◆ **Activity**
Please filter the entries for the word "foldl" and copy every line that has it.

◆ **Material provided**
++++

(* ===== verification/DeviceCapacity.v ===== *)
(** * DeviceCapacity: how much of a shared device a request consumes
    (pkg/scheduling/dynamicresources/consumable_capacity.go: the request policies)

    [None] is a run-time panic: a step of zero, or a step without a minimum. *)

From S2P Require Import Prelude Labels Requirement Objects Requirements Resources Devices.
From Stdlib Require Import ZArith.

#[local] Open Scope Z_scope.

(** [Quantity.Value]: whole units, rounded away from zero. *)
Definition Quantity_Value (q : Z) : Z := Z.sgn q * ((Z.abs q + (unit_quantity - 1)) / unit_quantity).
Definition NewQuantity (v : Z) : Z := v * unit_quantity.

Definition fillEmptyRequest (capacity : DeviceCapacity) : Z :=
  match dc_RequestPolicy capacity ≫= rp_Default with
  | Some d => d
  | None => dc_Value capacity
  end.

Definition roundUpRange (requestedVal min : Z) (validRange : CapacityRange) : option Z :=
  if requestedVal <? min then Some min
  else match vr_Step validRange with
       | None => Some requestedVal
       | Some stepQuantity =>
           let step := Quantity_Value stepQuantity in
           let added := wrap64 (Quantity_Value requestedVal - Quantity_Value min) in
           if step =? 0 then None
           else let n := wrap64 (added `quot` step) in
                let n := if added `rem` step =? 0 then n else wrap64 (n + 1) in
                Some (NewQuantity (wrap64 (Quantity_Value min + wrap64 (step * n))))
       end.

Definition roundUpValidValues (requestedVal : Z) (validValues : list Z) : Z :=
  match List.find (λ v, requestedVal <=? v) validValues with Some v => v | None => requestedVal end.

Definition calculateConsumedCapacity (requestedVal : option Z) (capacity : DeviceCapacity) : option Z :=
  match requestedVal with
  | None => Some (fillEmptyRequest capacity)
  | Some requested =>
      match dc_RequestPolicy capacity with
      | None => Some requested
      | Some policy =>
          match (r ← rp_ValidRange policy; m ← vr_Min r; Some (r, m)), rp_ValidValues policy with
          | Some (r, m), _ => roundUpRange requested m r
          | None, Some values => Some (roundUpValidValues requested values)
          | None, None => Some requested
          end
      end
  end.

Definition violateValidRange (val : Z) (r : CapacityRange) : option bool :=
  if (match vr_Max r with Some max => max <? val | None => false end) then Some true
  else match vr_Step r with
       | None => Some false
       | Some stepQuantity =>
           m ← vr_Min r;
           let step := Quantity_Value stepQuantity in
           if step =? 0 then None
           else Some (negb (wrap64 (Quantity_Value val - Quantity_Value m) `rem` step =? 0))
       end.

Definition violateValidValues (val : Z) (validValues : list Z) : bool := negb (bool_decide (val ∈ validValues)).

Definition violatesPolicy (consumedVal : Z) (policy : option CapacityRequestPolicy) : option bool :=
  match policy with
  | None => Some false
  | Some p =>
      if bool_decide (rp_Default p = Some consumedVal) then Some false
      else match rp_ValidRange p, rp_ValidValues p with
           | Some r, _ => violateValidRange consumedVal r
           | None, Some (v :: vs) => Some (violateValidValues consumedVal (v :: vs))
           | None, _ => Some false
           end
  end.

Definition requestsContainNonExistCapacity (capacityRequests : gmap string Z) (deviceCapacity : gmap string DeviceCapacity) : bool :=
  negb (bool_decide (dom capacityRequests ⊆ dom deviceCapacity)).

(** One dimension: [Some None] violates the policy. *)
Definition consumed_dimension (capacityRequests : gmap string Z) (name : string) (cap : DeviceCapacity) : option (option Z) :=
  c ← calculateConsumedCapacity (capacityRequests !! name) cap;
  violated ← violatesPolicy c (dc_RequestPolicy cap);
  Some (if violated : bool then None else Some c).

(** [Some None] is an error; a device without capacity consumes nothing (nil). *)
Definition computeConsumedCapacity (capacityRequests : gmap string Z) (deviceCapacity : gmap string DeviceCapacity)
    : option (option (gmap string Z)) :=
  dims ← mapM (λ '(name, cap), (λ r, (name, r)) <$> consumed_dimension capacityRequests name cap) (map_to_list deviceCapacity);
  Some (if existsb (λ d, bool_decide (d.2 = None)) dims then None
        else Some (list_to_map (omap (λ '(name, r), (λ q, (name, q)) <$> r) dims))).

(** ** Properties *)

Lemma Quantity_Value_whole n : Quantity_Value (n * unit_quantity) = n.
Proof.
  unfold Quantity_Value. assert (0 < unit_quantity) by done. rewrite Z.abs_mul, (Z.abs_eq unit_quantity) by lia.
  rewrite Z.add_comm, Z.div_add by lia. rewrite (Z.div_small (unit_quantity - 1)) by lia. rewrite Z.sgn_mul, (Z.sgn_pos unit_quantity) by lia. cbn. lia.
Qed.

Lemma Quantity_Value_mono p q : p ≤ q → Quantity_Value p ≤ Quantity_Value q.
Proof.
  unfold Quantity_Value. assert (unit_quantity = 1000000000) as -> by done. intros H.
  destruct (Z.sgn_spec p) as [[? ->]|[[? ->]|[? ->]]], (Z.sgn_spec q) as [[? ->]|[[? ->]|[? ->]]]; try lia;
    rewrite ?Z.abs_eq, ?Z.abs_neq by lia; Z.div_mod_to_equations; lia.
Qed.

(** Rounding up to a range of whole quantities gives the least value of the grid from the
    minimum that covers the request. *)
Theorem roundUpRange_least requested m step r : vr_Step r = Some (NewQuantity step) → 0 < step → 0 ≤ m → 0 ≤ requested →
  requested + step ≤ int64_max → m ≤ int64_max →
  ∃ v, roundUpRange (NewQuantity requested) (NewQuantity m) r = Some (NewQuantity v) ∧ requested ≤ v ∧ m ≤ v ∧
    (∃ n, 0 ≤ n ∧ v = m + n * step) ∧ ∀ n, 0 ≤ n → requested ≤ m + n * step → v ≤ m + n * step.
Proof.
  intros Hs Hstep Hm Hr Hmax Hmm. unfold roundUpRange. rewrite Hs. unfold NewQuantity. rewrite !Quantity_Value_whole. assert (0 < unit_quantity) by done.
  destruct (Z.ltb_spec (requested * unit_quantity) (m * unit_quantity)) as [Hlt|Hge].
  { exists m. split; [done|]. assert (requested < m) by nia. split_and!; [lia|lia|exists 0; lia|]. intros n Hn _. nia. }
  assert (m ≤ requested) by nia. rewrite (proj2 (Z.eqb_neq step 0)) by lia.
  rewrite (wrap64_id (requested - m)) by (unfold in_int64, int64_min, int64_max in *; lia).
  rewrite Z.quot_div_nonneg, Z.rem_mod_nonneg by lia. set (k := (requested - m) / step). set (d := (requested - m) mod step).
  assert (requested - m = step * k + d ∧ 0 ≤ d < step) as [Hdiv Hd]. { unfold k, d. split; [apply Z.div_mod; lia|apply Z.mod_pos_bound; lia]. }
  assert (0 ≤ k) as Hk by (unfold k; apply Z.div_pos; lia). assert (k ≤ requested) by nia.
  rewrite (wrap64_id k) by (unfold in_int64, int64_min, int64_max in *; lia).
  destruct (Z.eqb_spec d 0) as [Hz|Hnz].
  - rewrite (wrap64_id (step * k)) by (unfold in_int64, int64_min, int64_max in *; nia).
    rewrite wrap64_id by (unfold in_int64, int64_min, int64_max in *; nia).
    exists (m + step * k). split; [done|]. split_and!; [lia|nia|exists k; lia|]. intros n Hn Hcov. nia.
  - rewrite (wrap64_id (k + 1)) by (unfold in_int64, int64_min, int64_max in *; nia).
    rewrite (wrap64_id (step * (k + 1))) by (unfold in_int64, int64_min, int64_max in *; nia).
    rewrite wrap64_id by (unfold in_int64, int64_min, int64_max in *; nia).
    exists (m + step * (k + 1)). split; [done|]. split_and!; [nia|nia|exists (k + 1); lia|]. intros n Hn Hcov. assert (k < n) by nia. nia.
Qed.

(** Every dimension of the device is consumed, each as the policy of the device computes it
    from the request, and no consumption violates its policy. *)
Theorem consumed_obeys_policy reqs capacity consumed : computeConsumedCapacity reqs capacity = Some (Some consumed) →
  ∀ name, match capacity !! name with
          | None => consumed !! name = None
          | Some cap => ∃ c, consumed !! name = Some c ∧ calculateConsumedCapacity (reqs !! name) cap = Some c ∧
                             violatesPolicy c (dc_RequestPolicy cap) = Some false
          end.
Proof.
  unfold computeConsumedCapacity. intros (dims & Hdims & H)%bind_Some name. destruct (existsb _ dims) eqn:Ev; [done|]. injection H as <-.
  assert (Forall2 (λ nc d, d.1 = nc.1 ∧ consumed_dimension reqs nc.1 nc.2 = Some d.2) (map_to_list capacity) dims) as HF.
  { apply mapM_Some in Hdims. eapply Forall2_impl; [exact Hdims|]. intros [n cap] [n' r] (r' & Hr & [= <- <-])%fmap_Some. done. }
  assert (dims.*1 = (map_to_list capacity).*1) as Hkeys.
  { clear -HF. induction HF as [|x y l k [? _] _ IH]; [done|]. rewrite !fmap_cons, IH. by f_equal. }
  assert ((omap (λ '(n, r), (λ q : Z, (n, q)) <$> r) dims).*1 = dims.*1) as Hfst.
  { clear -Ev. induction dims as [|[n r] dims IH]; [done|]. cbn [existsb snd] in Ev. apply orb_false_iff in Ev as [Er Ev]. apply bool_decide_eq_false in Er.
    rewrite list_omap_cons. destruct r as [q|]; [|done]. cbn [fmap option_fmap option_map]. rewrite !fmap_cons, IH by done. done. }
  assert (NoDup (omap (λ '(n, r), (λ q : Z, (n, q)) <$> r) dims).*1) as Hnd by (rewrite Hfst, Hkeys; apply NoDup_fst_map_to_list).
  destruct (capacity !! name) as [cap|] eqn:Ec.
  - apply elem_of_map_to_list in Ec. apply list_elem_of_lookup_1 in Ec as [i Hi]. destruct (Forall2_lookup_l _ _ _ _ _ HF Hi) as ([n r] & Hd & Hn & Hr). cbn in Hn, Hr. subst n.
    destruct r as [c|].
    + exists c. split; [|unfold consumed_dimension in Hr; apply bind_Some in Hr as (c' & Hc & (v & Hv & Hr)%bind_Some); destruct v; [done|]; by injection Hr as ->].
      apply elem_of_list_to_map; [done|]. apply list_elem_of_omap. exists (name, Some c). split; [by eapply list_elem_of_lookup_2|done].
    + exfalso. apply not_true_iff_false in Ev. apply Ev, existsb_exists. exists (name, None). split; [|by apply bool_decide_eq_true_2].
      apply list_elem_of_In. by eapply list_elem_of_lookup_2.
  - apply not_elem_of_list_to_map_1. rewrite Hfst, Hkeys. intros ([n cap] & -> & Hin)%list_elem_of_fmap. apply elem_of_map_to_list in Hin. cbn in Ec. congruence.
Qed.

++++

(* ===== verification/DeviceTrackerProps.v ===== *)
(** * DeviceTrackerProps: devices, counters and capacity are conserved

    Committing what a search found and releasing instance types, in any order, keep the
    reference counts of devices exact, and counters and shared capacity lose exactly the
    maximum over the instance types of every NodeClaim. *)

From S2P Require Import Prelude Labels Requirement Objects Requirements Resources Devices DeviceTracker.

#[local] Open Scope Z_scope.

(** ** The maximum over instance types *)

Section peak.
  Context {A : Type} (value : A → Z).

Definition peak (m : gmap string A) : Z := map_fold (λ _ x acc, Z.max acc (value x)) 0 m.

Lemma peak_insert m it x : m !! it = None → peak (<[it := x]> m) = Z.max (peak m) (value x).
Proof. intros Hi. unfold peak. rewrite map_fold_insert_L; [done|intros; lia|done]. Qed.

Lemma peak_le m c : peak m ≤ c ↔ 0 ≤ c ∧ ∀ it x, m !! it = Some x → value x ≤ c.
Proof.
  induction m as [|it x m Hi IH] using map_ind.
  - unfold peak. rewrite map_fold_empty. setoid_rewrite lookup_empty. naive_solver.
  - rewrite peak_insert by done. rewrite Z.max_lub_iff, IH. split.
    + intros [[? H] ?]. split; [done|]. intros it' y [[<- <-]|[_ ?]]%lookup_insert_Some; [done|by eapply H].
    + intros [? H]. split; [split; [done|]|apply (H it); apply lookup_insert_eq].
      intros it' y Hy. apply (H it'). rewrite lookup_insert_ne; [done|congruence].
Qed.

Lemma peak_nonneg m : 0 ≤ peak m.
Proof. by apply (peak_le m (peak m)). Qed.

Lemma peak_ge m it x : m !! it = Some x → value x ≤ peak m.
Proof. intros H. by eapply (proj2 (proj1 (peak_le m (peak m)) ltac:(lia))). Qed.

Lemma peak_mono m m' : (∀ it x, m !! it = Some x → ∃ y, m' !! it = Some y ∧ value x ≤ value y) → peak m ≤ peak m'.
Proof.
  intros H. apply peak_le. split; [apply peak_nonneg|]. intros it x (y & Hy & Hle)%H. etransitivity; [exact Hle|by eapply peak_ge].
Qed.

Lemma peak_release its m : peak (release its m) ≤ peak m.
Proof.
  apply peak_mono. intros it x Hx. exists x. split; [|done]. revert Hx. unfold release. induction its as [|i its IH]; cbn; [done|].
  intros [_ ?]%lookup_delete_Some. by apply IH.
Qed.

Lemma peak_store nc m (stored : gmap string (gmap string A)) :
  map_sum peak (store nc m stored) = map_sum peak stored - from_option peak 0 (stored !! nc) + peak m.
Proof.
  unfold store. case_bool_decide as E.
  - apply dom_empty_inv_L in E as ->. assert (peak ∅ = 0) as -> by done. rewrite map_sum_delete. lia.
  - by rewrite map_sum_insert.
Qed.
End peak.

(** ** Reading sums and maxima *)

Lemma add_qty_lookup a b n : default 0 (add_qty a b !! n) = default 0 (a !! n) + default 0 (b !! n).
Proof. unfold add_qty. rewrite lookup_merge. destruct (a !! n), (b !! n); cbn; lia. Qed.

++++

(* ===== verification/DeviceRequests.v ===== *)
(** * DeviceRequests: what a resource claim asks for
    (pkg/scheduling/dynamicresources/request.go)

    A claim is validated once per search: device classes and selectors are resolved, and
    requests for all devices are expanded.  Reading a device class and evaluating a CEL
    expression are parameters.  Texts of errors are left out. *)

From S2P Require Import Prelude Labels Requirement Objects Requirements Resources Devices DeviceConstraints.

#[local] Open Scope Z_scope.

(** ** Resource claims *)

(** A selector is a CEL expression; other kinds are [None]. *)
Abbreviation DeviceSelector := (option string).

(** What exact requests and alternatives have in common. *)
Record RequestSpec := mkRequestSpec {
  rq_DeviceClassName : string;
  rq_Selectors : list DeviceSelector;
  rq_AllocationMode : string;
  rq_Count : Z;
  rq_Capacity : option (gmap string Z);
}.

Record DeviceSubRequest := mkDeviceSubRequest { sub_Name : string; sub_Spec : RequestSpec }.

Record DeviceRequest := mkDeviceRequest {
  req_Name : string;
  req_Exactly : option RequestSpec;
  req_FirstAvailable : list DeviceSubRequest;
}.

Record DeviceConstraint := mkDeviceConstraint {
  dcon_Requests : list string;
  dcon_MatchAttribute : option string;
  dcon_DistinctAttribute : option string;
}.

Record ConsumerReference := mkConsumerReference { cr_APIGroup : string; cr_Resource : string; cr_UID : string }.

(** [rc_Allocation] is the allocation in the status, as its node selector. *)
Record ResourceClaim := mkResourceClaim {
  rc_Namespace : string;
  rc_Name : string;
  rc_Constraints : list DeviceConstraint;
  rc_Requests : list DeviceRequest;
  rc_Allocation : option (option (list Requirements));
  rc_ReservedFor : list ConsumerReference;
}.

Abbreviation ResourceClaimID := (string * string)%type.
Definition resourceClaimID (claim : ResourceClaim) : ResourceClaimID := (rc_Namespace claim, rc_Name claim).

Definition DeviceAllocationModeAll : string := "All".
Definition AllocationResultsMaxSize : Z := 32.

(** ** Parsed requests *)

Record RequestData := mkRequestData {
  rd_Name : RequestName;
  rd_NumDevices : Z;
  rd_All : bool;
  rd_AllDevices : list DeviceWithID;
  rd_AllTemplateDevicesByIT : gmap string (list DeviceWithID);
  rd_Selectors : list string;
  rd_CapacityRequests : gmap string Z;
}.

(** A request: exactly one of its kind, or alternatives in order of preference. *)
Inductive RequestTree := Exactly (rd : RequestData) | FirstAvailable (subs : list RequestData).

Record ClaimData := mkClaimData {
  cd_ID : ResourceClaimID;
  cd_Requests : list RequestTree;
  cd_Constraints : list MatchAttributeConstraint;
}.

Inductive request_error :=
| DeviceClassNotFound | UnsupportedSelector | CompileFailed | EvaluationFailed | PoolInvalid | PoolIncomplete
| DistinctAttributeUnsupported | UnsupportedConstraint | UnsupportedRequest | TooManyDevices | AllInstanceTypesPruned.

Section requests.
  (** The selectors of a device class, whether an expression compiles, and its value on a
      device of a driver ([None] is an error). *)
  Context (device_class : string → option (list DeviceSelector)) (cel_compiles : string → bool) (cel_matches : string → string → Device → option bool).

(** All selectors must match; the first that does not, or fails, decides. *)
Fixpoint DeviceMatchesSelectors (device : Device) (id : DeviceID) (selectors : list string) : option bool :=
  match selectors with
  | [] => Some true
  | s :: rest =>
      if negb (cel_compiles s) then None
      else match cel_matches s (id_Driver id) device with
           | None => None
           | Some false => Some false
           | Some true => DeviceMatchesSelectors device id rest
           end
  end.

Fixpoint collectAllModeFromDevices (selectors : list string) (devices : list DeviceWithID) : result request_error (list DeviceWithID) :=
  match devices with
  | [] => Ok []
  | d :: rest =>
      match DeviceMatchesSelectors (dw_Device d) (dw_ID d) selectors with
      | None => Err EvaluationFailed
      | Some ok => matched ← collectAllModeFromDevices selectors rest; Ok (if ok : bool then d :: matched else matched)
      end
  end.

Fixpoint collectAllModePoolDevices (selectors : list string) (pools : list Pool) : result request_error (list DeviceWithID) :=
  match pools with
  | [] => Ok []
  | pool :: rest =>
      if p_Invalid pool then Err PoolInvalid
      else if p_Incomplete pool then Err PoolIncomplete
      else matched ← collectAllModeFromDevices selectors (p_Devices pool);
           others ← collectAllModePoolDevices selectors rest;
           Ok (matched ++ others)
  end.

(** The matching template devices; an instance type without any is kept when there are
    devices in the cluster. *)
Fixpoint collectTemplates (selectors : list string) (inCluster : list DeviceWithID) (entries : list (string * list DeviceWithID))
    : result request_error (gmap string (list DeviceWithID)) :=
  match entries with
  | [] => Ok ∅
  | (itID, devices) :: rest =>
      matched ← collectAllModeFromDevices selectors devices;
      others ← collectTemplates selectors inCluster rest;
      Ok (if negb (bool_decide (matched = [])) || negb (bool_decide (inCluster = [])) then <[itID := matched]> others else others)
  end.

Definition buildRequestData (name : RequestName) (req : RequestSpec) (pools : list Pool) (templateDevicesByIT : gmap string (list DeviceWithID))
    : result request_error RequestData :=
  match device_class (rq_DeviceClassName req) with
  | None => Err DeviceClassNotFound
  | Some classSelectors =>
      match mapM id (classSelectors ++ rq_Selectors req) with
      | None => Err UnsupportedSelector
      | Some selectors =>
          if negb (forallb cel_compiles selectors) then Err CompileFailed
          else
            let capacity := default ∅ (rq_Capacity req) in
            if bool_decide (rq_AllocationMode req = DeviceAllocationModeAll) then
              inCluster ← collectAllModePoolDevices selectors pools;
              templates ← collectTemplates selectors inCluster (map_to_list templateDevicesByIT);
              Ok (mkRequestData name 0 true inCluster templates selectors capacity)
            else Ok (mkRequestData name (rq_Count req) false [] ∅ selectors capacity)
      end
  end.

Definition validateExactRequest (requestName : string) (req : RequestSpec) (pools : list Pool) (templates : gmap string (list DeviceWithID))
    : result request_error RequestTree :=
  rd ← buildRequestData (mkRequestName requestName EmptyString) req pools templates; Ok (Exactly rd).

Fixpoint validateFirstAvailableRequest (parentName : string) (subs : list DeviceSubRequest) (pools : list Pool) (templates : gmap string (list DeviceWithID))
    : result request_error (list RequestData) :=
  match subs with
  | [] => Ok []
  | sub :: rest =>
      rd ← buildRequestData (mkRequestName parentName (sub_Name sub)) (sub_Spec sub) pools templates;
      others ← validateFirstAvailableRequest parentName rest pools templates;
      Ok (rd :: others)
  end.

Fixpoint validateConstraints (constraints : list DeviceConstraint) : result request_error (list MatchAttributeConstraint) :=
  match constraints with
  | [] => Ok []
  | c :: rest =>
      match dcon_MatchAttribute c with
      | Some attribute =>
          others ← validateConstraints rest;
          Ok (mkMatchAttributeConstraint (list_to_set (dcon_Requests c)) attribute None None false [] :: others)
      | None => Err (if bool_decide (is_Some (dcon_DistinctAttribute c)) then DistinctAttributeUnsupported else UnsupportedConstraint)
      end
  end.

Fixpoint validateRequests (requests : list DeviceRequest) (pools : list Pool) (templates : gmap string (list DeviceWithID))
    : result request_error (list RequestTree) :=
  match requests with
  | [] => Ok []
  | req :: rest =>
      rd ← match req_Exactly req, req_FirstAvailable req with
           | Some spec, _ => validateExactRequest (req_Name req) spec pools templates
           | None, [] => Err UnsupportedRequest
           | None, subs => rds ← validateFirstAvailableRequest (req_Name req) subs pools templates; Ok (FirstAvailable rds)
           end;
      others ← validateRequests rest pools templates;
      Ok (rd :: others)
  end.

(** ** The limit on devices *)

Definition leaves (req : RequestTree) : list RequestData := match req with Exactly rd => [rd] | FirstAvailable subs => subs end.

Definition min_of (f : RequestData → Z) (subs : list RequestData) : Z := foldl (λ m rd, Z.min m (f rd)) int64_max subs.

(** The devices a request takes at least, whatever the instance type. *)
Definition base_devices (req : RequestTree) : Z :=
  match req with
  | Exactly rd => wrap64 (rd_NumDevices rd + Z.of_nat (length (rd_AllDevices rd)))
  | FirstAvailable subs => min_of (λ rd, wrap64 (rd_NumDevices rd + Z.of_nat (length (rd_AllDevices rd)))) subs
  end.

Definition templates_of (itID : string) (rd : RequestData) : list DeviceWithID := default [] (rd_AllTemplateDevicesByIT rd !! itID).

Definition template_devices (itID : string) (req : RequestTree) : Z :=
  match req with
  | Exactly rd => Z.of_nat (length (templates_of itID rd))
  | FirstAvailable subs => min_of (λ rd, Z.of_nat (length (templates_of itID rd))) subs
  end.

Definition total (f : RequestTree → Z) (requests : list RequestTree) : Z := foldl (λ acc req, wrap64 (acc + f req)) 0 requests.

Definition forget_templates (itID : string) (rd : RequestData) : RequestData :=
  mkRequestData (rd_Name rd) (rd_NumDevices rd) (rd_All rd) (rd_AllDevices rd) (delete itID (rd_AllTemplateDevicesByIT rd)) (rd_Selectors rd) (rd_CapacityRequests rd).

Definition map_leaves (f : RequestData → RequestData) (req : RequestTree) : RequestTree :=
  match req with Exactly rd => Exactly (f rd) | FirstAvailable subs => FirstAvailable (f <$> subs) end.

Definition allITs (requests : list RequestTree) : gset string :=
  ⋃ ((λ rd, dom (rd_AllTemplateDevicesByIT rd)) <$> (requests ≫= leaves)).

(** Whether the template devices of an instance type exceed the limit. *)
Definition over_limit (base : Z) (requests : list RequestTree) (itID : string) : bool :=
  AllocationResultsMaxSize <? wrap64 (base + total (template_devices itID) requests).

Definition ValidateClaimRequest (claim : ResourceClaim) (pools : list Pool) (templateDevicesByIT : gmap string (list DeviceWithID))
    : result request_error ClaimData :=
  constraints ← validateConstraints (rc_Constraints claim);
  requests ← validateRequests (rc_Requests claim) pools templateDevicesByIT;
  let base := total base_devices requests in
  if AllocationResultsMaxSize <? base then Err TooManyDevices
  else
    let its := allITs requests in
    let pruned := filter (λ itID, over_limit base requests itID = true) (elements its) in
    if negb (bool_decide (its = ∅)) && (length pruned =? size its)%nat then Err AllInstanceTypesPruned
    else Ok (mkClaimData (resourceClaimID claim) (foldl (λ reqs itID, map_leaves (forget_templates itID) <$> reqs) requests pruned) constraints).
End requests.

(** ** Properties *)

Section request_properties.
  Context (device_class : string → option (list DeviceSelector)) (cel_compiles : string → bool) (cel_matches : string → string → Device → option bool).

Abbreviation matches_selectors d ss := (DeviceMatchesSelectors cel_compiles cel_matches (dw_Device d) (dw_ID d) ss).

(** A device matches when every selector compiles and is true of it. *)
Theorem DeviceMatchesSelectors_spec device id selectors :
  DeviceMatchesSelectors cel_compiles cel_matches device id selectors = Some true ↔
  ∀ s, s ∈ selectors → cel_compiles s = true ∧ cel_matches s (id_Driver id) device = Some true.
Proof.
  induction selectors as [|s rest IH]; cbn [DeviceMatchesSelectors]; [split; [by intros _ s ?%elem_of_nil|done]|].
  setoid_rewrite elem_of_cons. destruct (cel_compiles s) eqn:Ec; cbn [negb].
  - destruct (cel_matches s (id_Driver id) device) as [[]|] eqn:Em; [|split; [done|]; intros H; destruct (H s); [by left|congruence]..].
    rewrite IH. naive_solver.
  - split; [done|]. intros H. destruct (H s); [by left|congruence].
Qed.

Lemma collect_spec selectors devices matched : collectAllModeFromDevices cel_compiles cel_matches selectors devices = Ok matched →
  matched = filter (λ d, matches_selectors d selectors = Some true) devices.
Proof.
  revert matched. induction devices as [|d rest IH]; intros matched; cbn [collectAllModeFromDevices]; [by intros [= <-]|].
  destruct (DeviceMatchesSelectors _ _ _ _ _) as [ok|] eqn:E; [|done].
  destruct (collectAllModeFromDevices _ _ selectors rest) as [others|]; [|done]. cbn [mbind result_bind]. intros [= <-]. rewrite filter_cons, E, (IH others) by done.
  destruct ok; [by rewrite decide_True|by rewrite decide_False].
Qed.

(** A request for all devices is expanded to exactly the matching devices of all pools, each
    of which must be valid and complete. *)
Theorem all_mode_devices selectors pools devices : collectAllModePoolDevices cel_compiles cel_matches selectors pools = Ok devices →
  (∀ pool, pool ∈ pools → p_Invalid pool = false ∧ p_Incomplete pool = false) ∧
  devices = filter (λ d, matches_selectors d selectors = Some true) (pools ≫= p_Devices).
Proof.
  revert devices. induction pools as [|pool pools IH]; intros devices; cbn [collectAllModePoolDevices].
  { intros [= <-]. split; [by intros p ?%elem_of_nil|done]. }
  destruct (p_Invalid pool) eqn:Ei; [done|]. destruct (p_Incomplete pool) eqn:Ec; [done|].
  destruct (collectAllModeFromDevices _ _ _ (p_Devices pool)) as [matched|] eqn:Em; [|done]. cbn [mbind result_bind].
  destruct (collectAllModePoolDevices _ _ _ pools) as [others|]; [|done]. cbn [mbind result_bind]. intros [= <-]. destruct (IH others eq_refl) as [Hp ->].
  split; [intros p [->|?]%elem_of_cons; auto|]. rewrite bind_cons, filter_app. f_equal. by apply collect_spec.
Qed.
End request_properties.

++++

◆ **Result for this task**
Definition min_of (f : RequestData → Z) (subs : list RequestData) : Z := foldl (λ m rd, Z.min m (f rd)) int64_max subs.
Definition total (f : RequestTree → Z) (requests : list RequestTree) : Z := foldl (λ acc req, wrap64 (acc + f req)) 0 requests.
    else Ok (mkClaimData (resourceClaimID claim) (foldl (λ reqs itID, map_leaves (forget_templates itID) <$> reqs) requests pruned) constraints).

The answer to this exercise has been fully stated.